From the records below, find each line with the string "that" and copy it.

====== Task data

(* ===== verification/Scenario.v ===== *)
(** * A concrete run of the resolver

    Rows of texts, the drivers of Drivers.v made from them, an HTTP client
    that takes every request, another that may refuse one, and a short sequence of events: the theorems
    of the resolver at work on closed inputs. *)
From stdpp Require Import vector.
From S2P Require Import Prelude.
From S2P Require Import CLib.
From S2P Require Import Exceptions.
From S2P Require Import EventLoop.
From S2P Require Import Transport.
From S2P Require Import Protocol.
From S2P Require Import Driver.
From S2P Require Import Resolver.
From S2P Require Import ResolverExec.
From S2P Require Import ResolverSpec.
From S2P Require Import ResolverMetrics.
From S2P Require Import CFloat.
From S2P Require Import CJson.
From S2P Require Import CsvClient.
From S2P Require Import DriverConfig.
From S2P Require Import Thread.
From S2P Require Import SipClient.
From S2P Require Import Drivers.
From S2P Require Import DriversSpec.

(** ** Definitions *)

(** *** The parts outside the program *)

(** libre answers every call; no SIP server does. *)
Definition re_ok (c : re_call) (l : unit) : unit * Z := (l, 0%Z).
Definition no_sip (r : ResolverRequest) (i : CSipClient) (uri : str)
  : option (list (option sip_msg)) := Some [].
Definition idle_client : CSipClient := {|
  mContactField := None; mFromName := None; mFromUri := None; mTimeout := sDefTimeout;
  mUserAgent := [] |}.
Definition sample_file (path : str) : option str := Some sample_csv.
Definition no_settings : sip_settings := {| from_name := []; from_uri := []; contact_data := [] |}.

#[export] Instance sample_driver : CDriver driver := driver_CDriver idle_client no_sip.
#[export] Instance sample_driver_laws : CDriverLaws driver := driver_laws idle_client no_sip.
#[export] Instance sample_factory : DriverFactory driver text_row (driver_statics (L:=unit)) :=
  driver_instantiate re_ok sample_file no_settings.

(** An HTTP client that takes every request, and one that refuses all. *)
Record Taking : Type := { taken : list HttpRequest }.
#[export] Instance taking_client : HttpClient Taking :=
  fun hr h => ({| taken := taken h ++ [hr] |}, Ret 0%Z).
#[export] Instance taking_laws : HttpClientLaws Taking.
Proof. by split. Qed.

Inductive Refusing : Type := Build_Refusing.
#[export] Instance refusing_client : HttpClient Refusing :=
  fun _ h => (h, Throw (HttpError #"URL processing error")).
#[export] Instance refusing_laws : HttpClientLaws Refusing.
Proof. split; [done|]. intros hr h e [= <-]. by eexists. Qed.

(** *** The run *)

Definition csv_text : text_row := list_to_map [
  (#"parameters", Some (quoted #"{'csv_file_path': '/lnp.csv'}"));
  (#"database_type", Some #"Lnp::DatabaseCsv"); (#"id", Some #"1"); (#"name", Some #"table") ].

Definition thinq_text : text_row := list_to_map [
  (#"parameters", Some (quoted
     #"{'host': 'h', 'username': 'u', 'token': 't', 'port': 0, 'timeout': 900}"));
  (#"database_type", Some #"Lnp::DatabaseThinq"); (#"id", Some #"2"); (#"name", Some #"thinq") ].

Definition peer : ClientInfo :=
  {| addr := {| sin_addr := 1; sin_port := 5060 |}; addr_size := 16; recv_fd := 7 |}.
Definition other_peer : ClientInfo :=
  {| addr := {| sin_addr := 2; sin_port := 5060 |}; addr_size := 16; recv_fd := 7 |}.

Definition asks {H} (ci : ClientInfo) (i db : Z) (number : str) : @event H text_row :=
  Received 100 140 (recv_of ci (encode_tagged i db number)).
Definition loads {H} : @event H text_row := Reconfigured (Ret [csv_text; thinq_text]).
Definition replies {H} (i : Z) (text : str) : @event H text_row :=
  Responded 150 {| resp_id := i; is_success := true; resp_data := text |}.

Definition no_statics : driver_statics (L:=unit) := {|
  sConfigType := ECONFIG_DATA_INVALID; sip_static := None;
  sip_client := {| sInstance := None; sip_thread := new_thread; pointers := null_statics; library := tt |} |}.

(** The resolver of these parts, over an HTTP client. *)
Definition Resolver_of (H : Type) : Type := @Resolver driver H (driver_statics (L:=unit)).

Definition start_taking : Resolver_of Taking := new_Resolver {| taken := [] |} no_statics.
Definition start_refusing : Resolver_of Refusing := new_Resolver Build_Refusing no_statics.

(** Running a sequence of events. *)
Fixpoint exec {H} `{HttpClient H} (es : list (@event H text_row)) (s : Resolver_of H)
  : Resolver_of H :=
  match es with [] => s | e :: es => exec es (fst (run_event e s)) end.

Fixpoint exec_ok {H} `{HttpClient H} (es : list (@event H text_row)) (s : Resolver_of H)
  : bool :=
  match es with
  | [] => true
  | e :: es => match snd (run_event e s) with Ret tt => exec_ok es (fst (run_event e s)) | _ => false end
  end.

(** ** Lemmas *)

Lemma run_exec_app {H} `{HttpClient H} es es0 (s0 s : Resolver_of H) :
  run s0 es0 s → Forall wf_event es → exec_ok es s = true → run s0 (es0 ++ es) (exec es s).
Proof.
  revert es0 s. induction es as [|e es IH]; intros es0 s Hr Hw Hok; [by rewrite app_nil_r|].
  apply Forall_cons in Hw as [Hwe Hw]. cbn [exec exec_ok] in *.
  destruct (run_event e s) as [s1 [[]|x|]] eqn:E; try done. cbn [fst snd] in *.
  replace (es0 ++ e :: es) with ((es0 ++ [e]) ++ es) by (by rewrite <- app_assoc).
  apply IH; [|done|done]. apply (run_snoc _ _ _ s); [done|]. by apply step_event.
Qed.

Lemma step_exec {H} `{HttpClient H} e (s s' : Resolver_of H) : step s e s' → s' = exec [e] s.
Proof. intros Hs. destruct Hs as [s0 e0 s1 _ E]. cbn [exec]. by rewrite E. Qed.

Lemma run_exec {H} `{HttpClient H} es (s0 : Resolver_of H) :
  Forall wf_event es → exec_ok es s0 = true → run s0 es (exec es s0).
Proof. intros. by apply (run_exec_app es [] s0 s0); [apply run_nil|..]. Qed.

Lemma asks_wf {H} ci i db number :
  length number < 1000 → (0 ≤ recv_fd ci)%Z → wf_event (H:=H) (asks ci i db number).
Proof.
  intros Hl Hfd. split; [|done]. unfold wf_RecvData, recv_of, encode_tagged.
  cbn [data length_]. rewrite !length_app, length_replicate. rewrite Nat2Z.id.
  change (length (le32 i)) with 4. cbn [length]. unfold MSG_SZ.
  split; [lia|]. split; [lia|].
  rewrite lookup_app_r by (rewrite !length_app; cbn; lia).
  apply lookup_replicate_2. rewrite !length_app. cbn. lia.
Qed.

Lemma replies_wf {H} i text : response_fits text → wf_event (H:=H) (replies i text).
Proof. done. Qed.

Lemma taking_never_refuses : ¬ may_refuse (H:=Taking).
Proof. intros (hr & h & h' & w & [=]). Qed.

(** *** Events of the witnesses *)

Definition reply_text : str := quoted #"{'lrn':'777'}".
Definition before {H} : list (@event H text_row) := [loads; asks peer 9 1 #"0730"; asks peer 10 2 #"555"].
Definition reply {H} : @event H text_row := replies 10 reply_text.

Lemma reply_wf {H} : wf_event (H:=H) reply.
Proof. apply replies_wf. by vm_compute. Qed.

Ltac wf_events :=
  repeat (apply Forall_cons_2; [first [exact I | apply reply_wf | apply asks_wf; [cbn; lia|done]]|]);
  apply Forall_nil_2.

Lemma before_wf {H} : Forall (wf_event (H:=H)) before.
Proof. wf_events. Qed.

Lemma before_run : run start_taking before (exec before start_taking).
Proof. apply run_exec; [apply before_wf|by vm_compute]. Qed.

Lemma all_run : run start_taking (before ++ [reply]) (exec (before ++ [reply]) start_taking).
Proof.
  apply run_exec; [|by vm_compute].
  apply Forall_app. split; [apply before_wf|]. constructor; [apply reply_wf|constructor].
Qed.

(** ** Properties at work *)

Lemma resolver_refines_contract_witness :
  ∃ l, trace (exec (before ++ [reply]) start_taking) = trace (exec before start_taking) ++ l ∧
    contract (may_refuse (H:=Taking)) (owed (exec before start_taking)) (reply (H:=Taking)) (sent l)
      (owed (exec (before ++ [reply]) start_taking)).
Proof.
  apply (resolver_refines_contract {| taken := [] |} no_statics before).
  - apply before_run.
  - apply step_event; [apply reply_wf|]. vm_compute. reflexivity.
Defined.

Lemma answered_exactly_once_witness :
  answers 10 (trace (exec (before ++ [reply]) start_taking))
  + pending 10 (waiting_requests (waiting (exec (before ++ [reply]) start_taking))) = 1.
Proof.
  rewrite (answered_exactly_once {| taken := [] |} no_statics 10 (before ++ [reply])).
  - vm_compute. reflexivity.
  - lia.
  - apply taking_never_refuses.
  - apply all_run.
  - vm_compute. lia.
Defined.

Lemma handlers_return_witness :
  ∃ s', run_event reply (exec before start_taking) = (s', Ret tt) ∧
    mDriversMap s' = mDriversMap (exec before start_taking) ∧
    statics s' = statics (exec before start_taking) ∧
    trace (exec before start_taking) `prefix_of` trace s'.
Proof. apply (handlers_return _ reply); [apply reply_wf|reflexivity]. Defined.

Lemma waiting_invariant_witness :
  waiting_ok (exec before start_taking) ∧
  pending 10 (waiting_requests (waiting (exec before start_taking))) = 1.
Proof.
  split; [|vm_compute; reflexivity].
  apply (waiting_invariant {| taken := [] |} no_statics before), before_run.
Defined.

(** The same number from another client, while the first one waits. *)
Definition again {H} : @event H text_row := asks other_peer 10 2 #"556".

Lemma number_in_use_keeps_first_witness :
  ∃ r1, req_client_info r1 = peer ∧
    waiting_requests (waiting (exec (before ++ [again]) start_taking)) !! 10%Z = Some r1 ∧
    waiting_requests (waiting (exec (before ++ [again; reply]) start_taking)) !! 10%Z = None ∧
    ∃ l, trace (exec (before ++ [again; reply]) start_taking)
         = trace (exec (before ++ [again]) start_taking) ++ l ∧
         answer 10 (req_client_info r1) (sent l).
Proof.
  eexists. split; [|eapply (number_in_use_keeps_first (exec before start_taking)
    (exec (before ++ [again]) start_taking) (exec (before ++ [again; reply]) start_taking) 10 _
    100 140 (recv_of other_peer (encode_tagged 10 2 #"556")) 150
    {| resp_id := 10; is_success := true; resp_data := reply_text |})].
  - shelve.
  - apply (run_waiting_ok start_taking _ before); [apply map_Forall_empty|apply before_run].
  - vm_compute. reflexivity.
  - apply step_event; [by apply asks_wf; [cbn; lia|]|]. vm_compute. reflexivity.
  - reflexivity.
  - apply step_event; [apply reply_wf|]. vm_compute. reflexivity.
  Unshelve. vm_compute. reflexivity.
Defined.

(** The events after the drivers were loaded. *)
Definition later {H} : list (@event H text_row) := [asks peer 9 1 #"0730"; asks peer 10 2 #"555"; reply].

Lemma later_run : run (exec [loads] start_taking) later (exec later (exec [loads] start_taking)).
Proof.
  apply run_exec; [|by vm_compute]. wf_events.
Qed.

Lemma later_once {H} i : requests (H:=H) i later ≤ 1.
Proof.
  unfold requests, count, later. cbn [List.filter requests_to asks reply replies].
  replace (request_id (decode (valid_bytes (recv_of peer (encode_tagged 9 1 #"0730")))))
    with (Some 9%Z) by (vm_compute; reflexivity).
  replace (request_id (decode (valid_bytes (recv_of peer (encode_tagged 10 2 #"555")))))
    with (Some 10%Z) by (vm_compute; reflexivity).
  repeat case_bool_decide; simplify_eq; cbn; lia.
Qed.

Lemma loaded_ok : drivers_ok (mDriversMap (exec [loads] start_taking)).
Proof.
  apply (bool_decide_unpack (map_Forall (fun u d => getUniqueId d = u) _)).
  vm_compute. exact I.
Qed.

Lemma configure_spec_witness :
  let s := exec [loads] start_taking in
  drivers_ok (mDriversMap s) ∧ size (mDriversMap s) = 2.
Proof.
  split; [|vm_compute; reflexivity].
  assert (H : configure (Ret [csv_text; thinq_text]) start_taking
              = (exec [loads] start_taking, Ret true)) by (vm_compute; reflexivity).
  destruct (configure_spec _ _ _ _ H) as (_ & _ & Ht & _).
  destruct (Ht eq_refl) as (rows & l & _ & _ & Hok & _). exact Hok.
Defined.

Lemma drivers_keep_interface_witness :
  let d := CHttpThinqDriver {| thinq_base := {| mUniqId := 2; mLabel := #"t" |}; thinq_host := #"h";
      thinq_port := 0; thinq_user := #"u"; thinq_token := #"t"; thinq_timeout := 900 |} #"p" #"s" in
  let r := new_ResolverRequest 0 in
  let s := {| waiting_requests := ∅; http_client := {| taken := [] |} |} in
  resolve_shape r s (driver_do_resolve idle_client no_sip d (r, s)) ∧
  defined (snd (driver_do_parse d reply_text r)).
Proof.
  intros d r s. destruct (drivers_keep_interface idle_client no_sip d r s) as [[H _] Hp].
  split; [exact H|]. apply (Hp reply_text). vm_compute. reflexivity.
Defined.

(** *** A refused request *)

(** A client that refuses its first request and takes the others. *)
Record Moody : Type := { refused_one : bool }.
#[export] Instance moody_client : HttpClient Moody :=
  fun _ h => if refused_one h then (h, Ret 0%Z)
             else ({| refused_one := true |}, Throw (HttpError #"URL processing error")).

#[export] Instance moody_laws : HttpClientLaws Moody.
Proof.
  split; intros hr h; unfold make_request, moody_client; destruct (refused_one h); [done..|done|].
  intros e [= <-]. by eexists.
Qed.

Definition start_moody : Resolver_of Moody := new_Resolver {| refused_one := false |} no_statics.

(** The request of the first client, and the driver it asks for. *)
Definition first_request : ResolverRequest :=
  fst (parsed peer (new_ResolverRequest 100) (decode (valid_bytes (recv_of peer (encode_tagged 10 2 #"555"))))).
Definition loaded_moody : Resolver_of Moody := exec [loads] start_moody.
Definition thinq_driver : driver :=
  Eval vm_compute in default (CSipDriver {| sip_base := {| mUniqId := 0; mLabel := [] |}; sip_host := [];
      sip_port := 0; sip_timeout := 0 |} [] [])
    (mDriversMap loaded_moody !! 2%Z).
Definition first_http_request : HttpRequest :=
  match thinq_driver with CHttpThinqDriver cfg p s => thinq_request cfg p s first_request | _ => {|
    hr_id := 0; hr_url := None; hr_auth_type := AUTH_NONE; hr_login := None; hr_pass := None;
    hr_verify_ssl := false; hr_timeout_ms := 0; hr_headers := [] |} end.

Lemma first_refused :
  refuses first_request loaded_moody thinq_driver first_http_request {| refused_one := true |}
    #"URL processing error".
Proof. split_and!; vm_compute; reflexivity. Qed.

(** The second client asks under the number of the first, and the reply to
    its request goes to the first. *)
Lemma refused_request_misdelivers_witness :
  let s1 := exec [asks peer 10 2 #"555"] loaded_moody in
  let s2 := exec [asks other_peer 10 2 #"556"] s1 in
  let s3 := exec [reply] s2 in
  is_Some (waiting_requests (waiting s1) !! 10%Z) ∧
  (dg_addr <$> sent (trace s3)) = [addr peer; addr peer; addr other_peer; addr peer] ∧
  waiting_requests (waiting s3) !! 10%Z = None ∧
  ∃ l, trace s3 = trace s2 ++ l ∧ answer 10 peer (sent l).
Proof.
  intros s1 s2 s3. split; [vm_compute; by eexists|]. split; [vm_compute; reflexivity|].
  assert (Hw : wf_event (H:=Moody) (asks peer 10 2 #"555")) by (apply asks_wf; [cbn; lia|done]).
  destruct (refused_request_misdelivers loaded_moody 100 140 (recv_of peer (encode_tagged 10 2 #"555")) 10
    first_request thinq_driver first_http_request {| refused_one := true |} #"URL processing error")
    as (s1' & Hst & _ & _ & Hlater).
  - apply map_Forall_empty.
  - reflexivity.
  - exact Hw.
  - vm_compute. reflexivity.
  - vm_compute. reflexivity.
  - exact first_refused.
  - pose proof (step_exec _ _ _ Hst : s1' = s1) as ->.
    destruct (Hlater [asks other_peer 10 2 #"556"] s2) as [_ Hreply].
    + apply run_exec; [wf_events|vm_compute; reflexivity].
    + repeat constructor.
    + apply (Hreply 150%Z {| resp_id := 10; is_success := true; resp_data := reply_text |} s3); [done|].
      apply step_event; [apply reply_wf|]. vm_compute. reflexivity.
Defined.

============

(Exercise response):
    that takes every request, another that may refuse one, and a short sequence of events: the theorems
(** An HTTP client that takes every request, and one that refuses all. *)
(** A client that refuses its first request and takes the others. *)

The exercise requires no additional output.